Required work - Give again the entries below exactly, beginning at the first line and ending at the line with "f ∉ df_names df)".

Dataset records -
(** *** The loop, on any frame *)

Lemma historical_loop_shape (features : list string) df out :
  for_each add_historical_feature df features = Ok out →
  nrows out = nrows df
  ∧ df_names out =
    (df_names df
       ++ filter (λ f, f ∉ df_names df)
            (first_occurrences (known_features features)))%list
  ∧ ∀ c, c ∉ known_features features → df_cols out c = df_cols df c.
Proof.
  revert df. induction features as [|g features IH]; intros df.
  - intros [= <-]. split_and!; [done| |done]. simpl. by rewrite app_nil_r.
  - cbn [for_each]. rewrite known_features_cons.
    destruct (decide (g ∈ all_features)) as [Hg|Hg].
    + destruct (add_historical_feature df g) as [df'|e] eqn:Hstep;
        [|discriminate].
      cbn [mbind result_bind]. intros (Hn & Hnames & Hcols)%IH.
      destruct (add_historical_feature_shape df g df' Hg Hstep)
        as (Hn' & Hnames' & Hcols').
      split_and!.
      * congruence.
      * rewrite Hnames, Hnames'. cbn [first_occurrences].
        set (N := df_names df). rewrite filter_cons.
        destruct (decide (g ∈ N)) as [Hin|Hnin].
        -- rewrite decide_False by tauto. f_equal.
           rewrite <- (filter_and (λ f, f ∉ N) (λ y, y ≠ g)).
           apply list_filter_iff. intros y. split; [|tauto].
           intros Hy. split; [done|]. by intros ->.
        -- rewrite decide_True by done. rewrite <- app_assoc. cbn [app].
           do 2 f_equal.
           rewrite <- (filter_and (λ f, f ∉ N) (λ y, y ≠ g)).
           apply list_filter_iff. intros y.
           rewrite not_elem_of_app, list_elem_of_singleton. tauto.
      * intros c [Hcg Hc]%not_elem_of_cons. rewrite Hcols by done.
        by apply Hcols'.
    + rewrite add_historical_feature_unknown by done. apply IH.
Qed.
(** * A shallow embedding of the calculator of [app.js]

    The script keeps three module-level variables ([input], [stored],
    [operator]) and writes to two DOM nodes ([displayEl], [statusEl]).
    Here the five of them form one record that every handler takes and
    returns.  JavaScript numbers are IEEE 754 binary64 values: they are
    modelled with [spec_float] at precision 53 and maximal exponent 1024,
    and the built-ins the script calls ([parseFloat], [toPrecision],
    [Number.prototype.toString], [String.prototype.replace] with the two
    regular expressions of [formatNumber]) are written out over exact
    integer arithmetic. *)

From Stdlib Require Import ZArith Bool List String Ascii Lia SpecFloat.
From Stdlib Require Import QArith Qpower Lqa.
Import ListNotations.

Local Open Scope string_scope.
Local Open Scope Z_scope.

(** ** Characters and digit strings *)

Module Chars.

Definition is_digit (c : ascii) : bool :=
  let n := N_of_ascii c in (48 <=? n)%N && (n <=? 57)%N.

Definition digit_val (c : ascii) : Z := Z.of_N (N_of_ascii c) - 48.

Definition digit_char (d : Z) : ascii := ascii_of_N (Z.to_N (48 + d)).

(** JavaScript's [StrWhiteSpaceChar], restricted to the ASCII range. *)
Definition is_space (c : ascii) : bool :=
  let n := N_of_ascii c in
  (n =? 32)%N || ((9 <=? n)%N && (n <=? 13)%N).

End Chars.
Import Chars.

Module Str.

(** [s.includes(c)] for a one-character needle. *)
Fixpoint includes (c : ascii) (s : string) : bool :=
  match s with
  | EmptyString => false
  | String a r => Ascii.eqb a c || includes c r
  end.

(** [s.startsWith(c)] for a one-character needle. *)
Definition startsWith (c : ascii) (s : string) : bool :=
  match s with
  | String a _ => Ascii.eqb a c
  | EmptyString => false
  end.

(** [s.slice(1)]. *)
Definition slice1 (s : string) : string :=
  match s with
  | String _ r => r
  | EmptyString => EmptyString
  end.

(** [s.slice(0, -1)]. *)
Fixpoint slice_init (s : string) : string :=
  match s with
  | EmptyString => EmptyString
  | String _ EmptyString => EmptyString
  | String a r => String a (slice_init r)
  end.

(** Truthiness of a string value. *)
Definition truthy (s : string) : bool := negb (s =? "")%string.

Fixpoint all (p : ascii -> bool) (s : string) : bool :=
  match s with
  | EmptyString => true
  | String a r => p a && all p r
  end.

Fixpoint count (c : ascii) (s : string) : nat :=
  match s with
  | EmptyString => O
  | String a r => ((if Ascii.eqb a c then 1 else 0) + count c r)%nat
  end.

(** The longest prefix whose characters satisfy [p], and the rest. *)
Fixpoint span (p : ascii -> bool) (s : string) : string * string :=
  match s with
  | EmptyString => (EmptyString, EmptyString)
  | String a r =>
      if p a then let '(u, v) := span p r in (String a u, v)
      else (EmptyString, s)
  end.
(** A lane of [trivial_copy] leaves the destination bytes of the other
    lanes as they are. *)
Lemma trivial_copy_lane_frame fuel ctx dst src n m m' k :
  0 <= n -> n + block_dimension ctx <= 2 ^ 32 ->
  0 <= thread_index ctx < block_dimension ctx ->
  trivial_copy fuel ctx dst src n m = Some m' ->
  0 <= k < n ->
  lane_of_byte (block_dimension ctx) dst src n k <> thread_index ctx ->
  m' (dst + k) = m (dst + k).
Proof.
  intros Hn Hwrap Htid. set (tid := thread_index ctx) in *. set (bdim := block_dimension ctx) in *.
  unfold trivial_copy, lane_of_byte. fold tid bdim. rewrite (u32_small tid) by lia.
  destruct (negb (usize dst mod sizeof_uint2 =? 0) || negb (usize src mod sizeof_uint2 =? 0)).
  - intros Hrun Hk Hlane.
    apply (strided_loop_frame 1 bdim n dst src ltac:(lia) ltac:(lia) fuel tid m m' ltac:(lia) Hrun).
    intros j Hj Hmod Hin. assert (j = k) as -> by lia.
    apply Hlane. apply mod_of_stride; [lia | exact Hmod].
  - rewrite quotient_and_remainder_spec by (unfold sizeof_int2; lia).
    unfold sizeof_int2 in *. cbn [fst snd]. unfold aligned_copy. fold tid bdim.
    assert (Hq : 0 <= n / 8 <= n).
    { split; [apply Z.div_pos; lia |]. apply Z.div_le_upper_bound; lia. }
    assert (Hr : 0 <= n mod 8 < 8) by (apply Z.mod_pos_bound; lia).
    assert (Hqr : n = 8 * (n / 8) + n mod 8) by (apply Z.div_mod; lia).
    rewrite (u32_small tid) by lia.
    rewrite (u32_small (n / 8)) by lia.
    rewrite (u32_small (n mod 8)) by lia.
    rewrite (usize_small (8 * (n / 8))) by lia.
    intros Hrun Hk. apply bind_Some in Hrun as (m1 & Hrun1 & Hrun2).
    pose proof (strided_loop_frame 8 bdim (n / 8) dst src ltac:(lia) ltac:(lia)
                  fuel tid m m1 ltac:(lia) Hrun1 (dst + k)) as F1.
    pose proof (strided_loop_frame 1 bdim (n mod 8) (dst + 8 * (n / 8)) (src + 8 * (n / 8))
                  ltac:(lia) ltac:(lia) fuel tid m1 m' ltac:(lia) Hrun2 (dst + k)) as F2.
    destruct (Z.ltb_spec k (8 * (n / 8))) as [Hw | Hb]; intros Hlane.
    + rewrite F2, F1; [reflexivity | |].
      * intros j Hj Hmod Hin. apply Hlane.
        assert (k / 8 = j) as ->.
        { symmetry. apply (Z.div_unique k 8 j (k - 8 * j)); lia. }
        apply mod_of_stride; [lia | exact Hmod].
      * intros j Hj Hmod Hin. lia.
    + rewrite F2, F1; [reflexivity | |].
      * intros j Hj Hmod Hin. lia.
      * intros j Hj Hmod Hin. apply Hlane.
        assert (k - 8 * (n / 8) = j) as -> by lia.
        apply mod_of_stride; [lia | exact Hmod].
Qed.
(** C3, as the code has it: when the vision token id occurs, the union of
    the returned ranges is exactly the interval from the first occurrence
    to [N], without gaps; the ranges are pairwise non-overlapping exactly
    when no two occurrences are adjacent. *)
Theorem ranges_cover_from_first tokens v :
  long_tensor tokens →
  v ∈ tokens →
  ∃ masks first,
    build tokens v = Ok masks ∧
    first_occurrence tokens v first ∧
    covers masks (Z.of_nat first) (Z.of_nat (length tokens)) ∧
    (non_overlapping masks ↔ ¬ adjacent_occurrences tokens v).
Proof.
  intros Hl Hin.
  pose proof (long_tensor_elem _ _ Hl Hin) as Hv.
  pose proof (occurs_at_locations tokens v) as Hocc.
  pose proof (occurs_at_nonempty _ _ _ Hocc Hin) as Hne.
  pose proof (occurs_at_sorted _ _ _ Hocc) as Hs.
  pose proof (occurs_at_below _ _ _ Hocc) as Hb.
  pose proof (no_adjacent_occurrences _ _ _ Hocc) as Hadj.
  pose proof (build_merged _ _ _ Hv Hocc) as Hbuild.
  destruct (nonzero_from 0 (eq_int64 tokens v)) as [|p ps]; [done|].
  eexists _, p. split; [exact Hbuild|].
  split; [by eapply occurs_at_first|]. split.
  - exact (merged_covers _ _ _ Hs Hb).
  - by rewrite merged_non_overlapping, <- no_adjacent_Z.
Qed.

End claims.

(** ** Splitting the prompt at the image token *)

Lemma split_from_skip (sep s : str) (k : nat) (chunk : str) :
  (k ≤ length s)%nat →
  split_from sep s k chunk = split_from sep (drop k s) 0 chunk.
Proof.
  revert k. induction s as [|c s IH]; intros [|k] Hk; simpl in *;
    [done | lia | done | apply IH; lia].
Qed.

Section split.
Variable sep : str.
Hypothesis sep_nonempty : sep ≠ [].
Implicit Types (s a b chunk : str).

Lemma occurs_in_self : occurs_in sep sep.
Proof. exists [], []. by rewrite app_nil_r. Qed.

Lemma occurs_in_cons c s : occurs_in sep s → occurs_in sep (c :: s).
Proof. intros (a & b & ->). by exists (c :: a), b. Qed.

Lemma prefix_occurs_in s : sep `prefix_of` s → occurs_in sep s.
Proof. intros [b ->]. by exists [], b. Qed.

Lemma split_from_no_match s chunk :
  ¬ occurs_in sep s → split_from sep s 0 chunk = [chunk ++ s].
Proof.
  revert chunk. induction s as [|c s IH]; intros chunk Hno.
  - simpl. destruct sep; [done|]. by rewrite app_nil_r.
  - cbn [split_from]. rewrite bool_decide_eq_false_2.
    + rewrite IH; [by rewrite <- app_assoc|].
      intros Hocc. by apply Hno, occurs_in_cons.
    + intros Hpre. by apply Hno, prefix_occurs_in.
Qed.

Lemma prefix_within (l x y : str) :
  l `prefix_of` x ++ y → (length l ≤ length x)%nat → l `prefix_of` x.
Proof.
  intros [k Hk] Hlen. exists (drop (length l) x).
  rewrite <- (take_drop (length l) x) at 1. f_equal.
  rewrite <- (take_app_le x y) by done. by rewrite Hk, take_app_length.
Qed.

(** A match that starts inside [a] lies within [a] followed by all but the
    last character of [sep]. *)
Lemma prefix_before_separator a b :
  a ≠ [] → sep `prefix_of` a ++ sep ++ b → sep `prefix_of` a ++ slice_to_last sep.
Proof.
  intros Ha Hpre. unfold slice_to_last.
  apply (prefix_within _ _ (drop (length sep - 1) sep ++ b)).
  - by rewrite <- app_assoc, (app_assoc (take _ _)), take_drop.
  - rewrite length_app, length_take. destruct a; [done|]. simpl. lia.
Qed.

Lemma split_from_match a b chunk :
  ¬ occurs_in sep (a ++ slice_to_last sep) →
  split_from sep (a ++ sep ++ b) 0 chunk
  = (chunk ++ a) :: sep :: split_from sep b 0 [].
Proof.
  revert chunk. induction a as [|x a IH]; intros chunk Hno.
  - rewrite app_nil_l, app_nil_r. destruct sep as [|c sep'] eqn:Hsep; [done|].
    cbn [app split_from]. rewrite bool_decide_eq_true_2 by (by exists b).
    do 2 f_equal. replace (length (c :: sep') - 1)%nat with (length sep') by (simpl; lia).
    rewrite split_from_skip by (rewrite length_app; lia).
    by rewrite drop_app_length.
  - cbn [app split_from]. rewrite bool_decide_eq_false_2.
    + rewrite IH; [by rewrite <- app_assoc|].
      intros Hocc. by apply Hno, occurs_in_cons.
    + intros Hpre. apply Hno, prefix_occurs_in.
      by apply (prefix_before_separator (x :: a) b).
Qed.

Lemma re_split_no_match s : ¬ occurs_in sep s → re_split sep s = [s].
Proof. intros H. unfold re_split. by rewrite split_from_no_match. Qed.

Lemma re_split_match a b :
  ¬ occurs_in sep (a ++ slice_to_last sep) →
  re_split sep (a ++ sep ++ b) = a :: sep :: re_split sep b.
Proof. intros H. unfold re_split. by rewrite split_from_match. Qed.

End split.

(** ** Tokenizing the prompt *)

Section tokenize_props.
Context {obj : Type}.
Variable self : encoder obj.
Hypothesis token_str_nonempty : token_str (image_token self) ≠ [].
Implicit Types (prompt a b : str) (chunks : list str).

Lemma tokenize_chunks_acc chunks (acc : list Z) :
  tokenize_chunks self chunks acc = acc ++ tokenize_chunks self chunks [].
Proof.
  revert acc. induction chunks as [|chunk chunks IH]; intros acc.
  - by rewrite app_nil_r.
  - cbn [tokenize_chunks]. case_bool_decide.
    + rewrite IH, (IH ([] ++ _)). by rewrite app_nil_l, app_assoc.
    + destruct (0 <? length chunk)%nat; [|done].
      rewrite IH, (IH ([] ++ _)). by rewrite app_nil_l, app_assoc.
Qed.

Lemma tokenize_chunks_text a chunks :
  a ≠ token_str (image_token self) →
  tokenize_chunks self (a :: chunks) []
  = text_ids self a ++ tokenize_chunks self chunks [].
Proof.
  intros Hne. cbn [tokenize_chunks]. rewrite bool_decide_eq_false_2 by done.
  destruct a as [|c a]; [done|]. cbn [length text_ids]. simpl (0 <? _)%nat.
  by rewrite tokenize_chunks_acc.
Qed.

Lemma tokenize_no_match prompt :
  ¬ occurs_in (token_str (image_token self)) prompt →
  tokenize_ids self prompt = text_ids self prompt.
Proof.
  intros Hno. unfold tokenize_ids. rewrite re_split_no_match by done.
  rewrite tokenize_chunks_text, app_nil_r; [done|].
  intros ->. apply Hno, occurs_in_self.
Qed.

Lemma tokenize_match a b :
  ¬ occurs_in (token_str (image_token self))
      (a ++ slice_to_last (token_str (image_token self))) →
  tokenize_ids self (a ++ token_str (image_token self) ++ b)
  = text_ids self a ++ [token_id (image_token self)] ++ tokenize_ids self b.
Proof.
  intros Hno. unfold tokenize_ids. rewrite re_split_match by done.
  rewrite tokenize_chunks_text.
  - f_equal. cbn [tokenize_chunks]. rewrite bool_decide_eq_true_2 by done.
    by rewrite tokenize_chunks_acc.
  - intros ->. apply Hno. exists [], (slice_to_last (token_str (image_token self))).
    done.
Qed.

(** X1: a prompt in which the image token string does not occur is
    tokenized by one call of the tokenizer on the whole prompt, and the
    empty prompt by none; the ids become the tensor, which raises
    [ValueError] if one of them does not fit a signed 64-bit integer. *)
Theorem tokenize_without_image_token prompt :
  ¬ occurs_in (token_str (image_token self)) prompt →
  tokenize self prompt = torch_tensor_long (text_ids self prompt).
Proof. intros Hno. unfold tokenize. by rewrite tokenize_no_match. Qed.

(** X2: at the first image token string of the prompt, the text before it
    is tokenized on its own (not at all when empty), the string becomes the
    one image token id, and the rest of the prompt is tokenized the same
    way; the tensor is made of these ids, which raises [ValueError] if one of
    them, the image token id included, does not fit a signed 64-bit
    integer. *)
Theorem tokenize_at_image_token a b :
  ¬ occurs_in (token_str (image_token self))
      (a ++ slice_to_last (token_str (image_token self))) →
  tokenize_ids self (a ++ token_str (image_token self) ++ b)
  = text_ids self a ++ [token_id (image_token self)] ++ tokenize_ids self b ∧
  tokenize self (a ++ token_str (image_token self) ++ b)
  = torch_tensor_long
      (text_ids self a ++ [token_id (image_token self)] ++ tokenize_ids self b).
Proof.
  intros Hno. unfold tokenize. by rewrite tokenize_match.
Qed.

Output for this exercise -
(** *** The loop, on any frame *)

Lemma historical_loop_shape (features : list string) df out :
  for_each add_historical_feature df features = Ok out →
  nrows out = nrows df
  ∧ df_names out =
    (df_names df
       ++ filter (λ f, f ∉ df_names df)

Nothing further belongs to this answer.